§ DATA EXTRACTS
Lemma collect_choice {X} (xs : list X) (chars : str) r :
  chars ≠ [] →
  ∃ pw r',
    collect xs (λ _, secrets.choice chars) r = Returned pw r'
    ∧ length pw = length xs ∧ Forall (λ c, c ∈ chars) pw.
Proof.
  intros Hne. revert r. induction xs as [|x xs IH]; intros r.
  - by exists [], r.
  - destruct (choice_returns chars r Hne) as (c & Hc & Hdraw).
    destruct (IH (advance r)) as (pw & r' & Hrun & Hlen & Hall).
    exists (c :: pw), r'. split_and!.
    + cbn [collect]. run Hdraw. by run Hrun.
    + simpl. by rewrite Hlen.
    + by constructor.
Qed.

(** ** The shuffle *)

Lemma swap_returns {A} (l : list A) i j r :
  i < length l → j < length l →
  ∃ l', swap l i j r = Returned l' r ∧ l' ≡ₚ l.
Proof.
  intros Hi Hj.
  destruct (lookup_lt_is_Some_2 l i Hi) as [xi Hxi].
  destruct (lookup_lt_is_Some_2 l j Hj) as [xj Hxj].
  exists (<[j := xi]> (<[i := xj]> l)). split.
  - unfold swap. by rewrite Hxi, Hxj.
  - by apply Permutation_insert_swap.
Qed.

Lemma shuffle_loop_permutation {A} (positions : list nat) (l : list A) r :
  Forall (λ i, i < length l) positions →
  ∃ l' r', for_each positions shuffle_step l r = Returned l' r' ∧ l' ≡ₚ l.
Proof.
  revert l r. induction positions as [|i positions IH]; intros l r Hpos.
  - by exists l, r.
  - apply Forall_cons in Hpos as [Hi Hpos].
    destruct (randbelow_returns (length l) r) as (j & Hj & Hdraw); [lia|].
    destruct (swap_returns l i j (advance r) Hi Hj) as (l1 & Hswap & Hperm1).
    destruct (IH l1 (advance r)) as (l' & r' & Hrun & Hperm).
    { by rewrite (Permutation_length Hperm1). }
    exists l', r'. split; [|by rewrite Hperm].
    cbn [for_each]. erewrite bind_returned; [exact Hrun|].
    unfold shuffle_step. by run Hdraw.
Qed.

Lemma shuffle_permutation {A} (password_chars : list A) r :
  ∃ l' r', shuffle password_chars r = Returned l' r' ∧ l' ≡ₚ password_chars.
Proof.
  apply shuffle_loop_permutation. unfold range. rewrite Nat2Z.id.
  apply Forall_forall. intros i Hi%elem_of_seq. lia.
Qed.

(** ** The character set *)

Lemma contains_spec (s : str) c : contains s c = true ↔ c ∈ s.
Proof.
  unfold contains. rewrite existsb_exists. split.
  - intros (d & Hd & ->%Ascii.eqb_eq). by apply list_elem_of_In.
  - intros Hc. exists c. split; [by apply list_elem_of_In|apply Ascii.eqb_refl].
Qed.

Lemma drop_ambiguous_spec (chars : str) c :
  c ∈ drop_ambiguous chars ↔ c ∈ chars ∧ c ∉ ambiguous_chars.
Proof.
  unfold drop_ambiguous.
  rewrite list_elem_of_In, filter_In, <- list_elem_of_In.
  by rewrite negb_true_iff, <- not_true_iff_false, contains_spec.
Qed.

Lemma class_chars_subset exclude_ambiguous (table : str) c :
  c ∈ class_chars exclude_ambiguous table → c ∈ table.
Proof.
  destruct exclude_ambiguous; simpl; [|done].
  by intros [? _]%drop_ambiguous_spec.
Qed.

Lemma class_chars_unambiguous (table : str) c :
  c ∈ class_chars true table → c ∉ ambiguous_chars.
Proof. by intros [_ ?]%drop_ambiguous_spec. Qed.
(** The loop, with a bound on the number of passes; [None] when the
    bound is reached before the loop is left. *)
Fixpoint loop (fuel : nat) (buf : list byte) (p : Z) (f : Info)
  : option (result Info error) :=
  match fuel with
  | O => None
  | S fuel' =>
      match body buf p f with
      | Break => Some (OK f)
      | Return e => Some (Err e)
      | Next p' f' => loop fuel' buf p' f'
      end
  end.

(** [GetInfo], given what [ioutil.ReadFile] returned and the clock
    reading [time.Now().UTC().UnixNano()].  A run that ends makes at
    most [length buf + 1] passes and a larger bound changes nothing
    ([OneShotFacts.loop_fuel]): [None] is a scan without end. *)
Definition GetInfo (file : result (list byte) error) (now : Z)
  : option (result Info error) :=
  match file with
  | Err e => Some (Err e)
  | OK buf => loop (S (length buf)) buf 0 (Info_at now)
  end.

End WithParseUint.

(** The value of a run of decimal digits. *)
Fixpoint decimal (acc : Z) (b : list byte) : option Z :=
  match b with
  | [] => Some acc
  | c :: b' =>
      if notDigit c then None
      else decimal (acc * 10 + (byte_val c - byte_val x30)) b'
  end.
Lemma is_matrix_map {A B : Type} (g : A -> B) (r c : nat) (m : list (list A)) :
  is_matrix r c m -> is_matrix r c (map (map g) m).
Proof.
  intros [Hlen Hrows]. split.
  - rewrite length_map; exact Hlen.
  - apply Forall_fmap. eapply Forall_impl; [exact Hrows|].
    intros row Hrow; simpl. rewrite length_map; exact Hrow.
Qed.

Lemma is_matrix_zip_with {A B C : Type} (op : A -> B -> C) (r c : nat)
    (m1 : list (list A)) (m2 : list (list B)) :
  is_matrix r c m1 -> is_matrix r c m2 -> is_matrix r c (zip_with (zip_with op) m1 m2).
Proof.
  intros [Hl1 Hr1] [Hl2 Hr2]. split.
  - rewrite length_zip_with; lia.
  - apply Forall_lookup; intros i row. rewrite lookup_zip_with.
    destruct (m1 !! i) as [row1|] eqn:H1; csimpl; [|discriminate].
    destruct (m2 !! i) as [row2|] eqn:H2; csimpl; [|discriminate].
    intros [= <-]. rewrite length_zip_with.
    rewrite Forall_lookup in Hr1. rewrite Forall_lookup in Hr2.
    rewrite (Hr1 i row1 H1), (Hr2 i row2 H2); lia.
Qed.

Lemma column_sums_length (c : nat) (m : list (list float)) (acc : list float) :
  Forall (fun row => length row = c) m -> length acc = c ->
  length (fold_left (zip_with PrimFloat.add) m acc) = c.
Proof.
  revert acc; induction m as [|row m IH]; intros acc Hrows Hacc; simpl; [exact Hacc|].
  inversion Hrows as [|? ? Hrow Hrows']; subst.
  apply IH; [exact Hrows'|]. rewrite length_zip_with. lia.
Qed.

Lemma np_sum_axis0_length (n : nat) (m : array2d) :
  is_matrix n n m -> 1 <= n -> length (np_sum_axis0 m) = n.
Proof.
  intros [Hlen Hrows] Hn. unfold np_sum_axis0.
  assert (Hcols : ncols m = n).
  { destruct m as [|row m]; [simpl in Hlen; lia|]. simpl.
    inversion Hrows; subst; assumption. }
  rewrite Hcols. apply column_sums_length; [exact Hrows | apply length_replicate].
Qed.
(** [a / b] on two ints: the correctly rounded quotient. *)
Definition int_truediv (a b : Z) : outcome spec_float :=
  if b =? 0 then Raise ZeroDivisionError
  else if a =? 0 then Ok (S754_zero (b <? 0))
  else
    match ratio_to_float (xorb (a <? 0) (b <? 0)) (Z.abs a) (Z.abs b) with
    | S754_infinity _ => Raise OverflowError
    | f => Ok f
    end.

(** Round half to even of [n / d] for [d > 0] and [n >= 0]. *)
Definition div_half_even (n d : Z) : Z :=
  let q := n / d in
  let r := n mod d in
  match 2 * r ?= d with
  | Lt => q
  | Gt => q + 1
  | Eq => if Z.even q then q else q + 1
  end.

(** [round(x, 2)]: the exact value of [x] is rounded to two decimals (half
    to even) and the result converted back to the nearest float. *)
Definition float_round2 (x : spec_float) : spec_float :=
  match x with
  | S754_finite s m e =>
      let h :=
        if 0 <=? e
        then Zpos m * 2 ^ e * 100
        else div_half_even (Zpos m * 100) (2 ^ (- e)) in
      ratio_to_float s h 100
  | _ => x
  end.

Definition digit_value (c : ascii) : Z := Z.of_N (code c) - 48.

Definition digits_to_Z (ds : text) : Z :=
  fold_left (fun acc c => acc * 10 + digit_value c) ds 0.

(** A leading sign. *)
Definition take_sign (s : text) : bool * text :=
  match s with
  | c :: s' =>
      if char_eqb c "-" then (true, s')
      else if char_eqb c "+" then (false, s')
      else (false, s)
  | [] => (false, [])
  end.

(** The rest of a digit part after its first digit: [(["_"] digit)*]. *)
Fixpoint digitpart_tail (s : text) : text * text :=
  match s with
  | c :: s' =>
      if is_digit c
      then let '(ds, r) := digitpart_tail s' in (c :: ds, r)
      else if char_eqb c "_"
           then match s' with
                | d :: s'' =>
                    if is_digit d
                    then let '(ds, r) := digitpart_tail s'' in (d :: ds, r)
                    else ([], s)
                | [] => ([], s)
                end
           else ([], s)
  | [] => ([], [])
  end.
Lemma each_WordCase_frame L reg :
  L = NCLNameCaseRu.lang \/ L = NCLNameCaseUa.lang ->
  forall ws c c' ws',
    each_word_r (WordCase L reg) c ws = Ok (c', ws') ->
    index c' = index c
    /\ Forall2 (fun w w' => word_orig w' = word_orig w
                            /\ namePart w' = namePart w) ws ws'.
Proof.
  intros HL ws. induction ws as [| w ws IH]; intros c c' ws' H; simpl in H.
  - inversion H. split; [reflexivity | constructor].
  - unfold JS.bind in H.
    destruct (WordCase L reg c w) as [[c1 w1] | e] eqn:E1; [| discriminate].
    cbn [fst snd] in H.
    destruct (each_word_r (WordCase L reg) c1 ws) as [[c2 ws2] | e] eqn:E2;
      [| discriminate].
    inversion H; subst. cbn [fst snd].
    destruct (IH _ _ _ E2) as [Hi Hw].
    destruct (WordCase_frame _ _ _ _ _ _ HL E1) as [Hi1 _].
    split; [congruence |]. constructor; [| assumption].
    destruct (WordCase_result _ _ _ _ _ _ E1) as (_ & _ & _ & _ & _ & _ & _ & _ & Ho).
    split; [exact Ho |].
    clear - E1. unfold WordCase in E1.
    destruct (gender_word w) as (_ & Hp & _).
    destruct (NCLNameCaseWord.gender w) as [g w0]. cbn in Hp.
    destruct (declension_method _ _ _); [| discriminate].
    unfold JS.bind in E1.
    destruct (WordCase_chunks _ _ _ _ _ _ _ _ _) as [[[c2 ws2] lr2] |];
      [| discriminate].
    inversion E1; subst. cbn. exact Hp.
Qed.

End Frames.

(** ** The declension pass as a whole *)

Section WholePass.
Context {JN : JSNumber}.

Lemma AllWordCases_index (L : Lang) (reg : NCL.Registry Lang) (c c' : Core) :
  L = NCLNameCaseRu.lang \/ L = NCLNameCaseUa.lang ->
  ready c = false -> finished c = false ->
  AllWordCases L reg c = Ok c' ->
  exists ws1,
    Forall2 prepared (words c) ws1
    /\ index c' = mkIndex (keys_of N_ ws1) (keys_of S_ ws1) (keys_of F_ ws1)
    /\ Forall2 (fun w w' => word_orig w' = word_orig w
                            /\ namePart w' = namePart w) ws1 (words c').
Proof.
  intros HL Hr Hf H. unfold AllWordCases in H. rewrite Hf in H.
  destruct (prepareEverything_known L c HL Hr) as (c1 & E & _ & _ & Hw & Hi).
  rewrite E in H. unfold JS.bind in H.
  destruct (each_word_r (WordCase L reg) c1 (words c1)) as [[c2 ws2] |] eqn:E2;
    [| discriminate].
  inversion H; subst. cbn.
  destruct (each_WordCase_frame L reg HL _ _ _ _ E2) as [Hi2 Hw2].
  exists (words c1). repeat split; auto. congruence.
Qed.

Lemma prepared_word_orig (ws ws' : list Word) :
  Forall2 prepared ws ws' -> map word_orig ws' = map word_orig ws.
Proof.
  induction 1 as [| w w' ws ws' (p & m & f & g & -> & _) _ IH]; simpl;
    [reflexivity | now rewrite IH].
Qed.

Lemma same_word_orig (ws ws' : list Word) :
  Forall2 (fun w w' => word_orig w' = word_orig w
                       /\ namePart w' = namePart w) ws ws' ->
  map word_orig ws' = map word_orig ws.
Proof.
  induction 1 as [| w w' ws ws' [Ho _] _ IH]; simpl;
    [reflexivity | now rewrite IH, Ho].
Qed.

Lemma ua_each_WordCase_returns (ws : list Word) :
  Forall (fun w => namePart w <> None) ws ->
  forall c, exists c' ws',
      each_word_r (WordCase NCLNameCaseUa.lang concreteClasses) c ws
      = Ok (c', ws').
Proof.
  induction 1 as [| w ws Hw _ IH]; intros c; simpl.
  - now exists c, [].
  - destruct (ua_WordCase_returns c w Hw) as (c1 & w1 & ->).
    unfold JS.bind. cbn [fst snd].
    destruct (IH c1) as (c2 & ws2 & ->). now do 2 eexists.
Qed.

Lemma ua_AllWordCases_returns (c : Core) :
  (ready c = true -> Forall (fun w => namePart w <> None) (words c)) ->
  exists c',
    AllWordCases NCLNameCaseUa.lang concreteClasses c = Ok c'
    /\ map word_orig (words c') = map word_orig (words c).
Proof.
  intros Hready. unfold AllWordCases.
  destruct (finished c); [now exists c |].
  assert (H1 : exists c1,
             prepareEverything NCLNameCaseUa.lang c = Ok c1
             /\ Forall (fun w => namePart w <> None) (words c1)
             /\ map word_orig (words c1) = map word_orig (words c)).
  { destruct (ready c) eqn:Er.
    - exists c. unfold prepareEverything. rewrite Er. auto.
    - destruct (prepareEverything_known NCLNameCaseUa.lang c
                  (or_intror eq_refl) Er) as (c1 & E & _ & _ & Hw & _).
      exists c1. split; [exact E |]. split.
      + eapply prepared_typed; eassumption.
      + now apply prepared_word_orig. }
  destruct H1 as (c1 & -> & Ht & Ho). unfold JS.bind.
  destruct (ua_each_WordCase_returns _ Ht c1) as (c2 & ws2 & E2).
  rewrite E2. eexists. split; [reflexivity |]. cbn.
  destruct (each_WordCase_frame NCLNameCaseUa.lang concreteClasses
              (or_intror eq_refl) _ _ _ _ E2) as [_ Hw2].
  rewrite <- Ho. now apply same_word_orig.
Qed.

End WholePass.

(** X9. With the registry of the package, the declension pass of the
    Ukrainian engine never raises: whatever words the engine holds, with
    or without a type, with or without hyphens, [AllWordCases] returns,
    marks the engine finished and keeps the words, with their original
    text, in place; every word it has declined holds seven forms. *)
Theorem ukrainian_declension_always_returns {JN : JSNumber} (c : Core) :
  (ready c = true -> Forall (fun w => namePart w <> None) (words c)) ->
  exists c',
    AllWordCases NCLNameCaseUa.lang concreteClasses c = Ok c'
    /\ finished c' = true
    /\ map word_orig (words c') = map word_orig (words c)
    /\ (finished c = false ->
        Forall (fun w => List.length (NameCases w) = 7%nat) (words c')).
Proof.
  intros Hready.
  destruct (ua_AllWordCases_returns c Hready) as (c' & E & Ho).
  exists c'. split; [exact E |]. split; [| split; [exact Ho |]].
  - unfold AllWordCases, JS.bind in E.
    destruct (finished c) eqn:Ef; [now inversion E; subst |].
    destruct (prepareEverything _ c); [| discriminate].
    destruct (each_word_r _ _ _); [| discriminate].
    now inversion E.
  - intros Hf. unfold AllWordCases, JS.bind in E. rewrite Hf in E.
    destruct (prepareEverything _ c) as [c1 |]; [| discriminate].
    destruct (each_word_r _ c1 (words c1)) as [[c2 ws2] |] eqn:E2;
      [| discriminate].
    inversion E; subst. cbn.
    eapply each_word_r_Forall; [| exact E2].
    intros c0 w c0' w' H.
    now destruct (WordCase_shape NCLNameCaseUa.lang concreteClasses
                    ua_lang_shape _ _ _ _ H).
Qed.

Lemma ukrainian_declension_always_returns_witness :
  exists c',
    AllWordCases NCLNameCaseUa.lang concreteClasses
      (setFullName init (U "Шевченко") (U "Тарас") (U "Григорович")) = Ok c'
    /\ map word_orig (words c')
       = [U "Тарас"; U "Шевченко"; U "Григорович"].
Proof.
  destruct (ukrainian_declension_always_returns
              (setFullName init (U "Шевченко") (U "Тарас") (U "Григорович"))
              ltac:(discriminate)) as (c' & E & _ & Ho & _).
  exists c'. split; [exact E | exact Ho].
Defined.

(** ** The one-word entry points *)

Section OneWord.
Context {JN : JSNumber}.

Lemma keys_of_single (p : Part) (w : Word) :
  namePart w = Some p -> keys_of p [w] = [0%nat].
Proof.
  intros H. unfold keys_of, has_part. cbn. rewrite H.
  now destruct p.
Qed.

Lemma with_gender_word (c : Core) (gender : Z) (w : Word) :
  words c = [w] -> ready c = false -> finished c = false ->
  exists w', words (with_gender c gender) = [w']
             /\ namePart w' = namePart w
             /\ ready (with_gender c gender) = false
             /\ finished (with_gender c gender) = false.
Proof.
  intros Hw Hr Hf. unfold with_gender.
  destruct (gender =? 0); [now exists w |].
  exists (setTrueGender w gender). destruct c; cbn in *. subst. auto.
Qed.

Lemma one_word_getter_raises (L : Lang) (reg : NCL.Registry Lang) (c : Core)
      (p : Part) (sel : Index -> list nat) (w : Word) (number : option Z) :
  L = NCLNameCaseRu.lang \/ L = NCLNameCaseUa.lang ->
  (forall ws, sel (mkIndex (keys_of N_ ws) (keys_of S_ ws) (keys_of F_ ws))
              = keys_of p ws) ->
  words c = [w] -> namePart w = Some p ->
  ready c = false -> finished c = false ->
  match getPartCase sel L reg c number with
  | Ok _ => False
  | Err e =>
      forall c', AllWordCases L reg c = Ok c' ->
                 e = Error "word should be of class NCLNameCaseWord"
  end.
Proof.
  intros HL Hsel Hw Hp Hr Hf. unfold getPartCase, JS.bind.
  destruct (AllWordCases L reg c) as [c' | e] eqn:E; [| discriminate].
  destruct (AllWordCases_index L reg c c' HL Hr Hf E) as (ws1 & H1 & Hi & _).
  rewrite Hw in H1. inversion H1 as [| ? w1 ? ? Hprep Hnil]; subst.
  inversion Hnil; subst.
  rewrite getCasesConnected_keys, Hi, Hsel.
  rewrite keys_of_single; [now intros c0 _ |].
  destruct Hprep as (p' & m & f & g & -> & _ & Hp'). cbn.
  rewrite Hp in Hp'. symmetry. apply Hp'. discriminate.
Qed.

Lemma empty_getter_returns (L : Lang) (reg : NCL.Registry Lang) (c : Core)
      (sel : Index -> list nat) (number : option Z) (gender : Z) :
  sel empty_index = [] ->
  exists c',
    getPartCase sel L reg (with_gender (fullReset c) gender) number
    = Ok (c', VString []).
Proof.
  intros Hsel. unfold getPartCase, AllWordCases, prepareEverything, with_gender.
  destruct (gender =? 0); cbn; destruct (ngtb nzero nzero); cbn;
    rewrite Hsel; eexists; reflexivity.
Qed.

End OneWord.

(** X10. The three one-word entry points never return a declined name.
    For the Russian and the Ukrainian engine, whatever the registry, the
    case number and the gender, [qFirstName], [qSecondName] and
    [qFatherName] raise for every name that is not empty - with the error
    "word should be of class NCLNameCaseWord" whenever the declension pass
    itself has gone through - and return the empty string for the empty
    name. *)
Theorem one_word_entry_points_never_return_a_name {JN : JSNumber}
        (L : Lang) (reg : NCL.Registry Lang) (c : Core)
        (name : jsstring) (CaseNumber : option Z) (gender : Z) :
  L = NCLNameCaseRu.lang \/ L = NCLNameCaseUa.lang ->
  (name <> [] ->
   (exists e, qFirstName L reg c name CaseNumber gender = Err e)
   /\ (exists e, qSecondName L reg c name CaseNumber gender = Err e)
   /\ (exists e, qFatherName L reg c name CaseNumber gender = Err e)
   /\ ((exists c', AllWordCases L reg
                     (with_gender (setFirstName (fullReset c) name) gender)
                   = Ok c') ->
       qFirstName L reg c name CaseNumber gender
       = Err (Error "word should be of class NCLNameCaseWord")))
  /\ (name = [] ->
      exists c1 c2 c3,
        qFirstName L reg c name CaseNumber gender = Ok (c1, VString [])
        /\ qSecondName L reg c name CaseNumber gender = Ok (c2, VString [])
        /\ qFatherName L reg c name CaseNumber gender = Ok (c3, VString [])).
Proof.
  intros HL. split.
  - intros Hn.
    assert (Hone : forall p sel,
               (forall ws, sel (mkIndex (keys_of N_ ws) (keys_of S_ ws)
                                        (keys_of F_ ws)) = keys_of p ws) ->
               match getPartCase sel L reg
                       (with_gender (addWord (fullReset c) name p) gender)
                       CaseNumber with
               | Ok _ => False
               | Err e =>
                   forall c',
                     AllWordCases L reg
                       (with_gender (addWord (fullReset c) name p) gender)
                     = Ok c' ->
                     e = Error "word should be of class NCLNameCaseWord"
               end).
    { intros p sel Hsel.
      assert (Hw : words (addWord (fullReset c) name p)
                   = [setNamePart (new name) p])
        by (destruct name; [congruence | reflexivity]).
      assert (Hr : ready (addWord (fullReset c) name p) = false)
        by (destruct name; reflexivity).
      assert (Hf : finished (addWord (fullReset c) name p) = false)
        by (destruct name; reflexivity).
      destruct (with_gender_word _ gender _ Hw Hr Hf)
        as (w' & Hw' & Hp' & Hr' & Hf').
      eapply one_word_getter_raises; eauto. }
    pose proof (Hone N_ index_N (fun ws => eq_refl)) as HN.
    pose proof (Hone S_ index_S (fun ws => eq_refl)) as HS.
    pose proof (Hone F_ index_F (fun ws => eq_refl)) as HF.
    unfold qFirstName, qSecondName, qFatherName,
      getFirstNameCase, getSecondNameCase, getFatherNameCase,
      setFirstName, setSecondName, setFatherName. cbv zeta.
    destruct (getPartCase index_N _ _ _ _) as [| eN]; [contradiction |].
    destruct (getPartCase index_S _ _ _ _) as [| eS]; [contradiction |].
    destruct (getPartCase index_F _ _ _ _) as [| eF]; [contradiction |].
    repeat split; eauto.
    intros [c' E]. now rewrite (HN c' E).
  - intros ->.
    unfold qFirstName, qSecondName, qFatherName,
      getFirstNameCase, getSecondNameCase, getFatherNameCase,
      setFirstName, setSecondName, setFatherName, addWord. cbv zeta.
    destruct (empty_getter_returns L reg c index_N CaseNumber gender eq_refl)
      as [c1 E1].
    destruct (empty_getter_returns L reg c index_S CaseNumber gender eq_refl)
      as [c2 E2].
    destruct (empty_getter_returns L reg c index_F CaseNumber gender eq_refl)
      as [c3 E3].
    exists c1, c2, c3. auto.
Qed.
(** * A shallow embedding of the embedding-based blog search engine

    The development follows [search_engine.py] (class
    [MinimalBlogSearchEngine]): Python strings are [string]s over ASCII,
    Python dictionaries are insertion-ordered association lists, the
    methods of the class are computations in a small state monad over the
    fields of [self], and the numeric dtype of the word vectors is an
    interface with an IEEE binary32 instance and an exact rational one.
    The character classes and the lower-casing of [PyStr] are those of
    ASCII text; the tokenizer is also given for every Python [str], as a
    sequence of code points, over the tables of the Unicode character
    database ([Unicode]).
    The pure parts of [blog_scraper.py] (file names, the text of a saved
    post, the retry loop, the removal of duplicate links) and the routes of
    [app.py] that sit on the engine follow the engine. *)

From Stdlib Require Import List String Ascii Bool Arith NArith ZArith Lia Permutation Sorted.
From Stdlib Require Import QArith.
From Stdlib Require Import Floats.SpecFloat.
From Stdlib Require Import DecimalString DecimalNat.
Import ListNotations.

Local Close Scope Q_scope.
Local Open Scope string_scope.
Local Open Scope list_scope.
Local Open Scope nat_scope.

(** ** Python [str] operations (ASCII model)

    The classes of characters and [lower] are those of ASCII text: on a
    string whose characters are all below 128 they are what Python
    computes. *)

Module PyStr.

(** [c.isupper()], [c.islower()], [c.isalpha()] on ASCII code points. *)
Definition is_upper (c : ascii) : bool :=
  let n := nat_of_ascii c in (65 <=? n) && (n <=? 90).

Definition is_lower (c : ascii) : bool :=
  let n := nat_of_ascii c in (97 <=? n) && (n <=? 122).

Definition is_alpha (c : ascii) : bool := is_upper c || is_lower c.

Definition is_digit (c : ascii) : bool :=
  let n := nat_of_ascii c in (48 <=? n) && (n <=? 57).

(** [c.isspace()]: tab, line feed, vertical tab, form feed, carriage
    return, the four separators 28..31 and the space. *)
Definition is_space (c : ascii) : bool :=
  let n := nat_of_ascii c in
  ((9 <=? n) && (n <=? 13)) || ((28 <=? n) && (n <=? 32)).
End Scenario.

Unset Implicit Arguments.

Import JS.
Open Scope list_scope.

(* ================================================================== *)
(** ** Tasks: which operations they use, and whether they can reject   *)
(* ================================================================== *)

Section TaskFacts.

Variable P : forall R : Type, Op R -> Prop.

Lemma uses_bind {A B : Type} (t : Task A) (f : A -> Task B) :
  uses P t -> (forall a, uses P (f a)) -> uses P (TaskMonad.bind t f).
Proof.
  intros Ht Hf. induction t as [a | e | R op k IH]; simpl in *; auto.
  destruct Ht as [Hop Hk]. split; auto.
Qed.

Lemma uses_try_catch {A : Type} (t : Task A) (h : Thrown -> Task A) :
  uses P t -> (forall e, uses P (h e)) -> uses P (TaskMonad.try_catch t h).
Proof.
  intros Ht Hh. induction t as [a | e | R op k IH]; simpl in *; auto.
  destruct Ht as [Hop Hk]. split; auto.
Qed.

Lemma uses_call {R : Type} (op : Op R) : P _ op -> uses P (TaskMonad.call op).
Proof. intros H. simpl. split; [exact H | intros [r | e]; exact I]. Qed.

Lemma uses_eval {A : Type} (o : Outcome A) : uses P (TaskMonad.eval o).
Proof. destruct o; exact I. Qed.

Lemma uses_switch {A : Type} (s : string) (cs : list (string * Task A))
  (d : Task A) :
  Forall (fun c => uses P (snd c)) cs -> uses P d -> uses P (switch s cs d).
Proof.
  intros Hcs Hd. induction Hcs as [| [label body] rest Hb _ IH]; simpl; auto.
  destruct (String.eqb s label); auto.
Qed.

§ AIM OF THE TASK
Among the entries above, how many lines contain the string "zeta"? Write the number alone.

§ COMPLETED TASK
2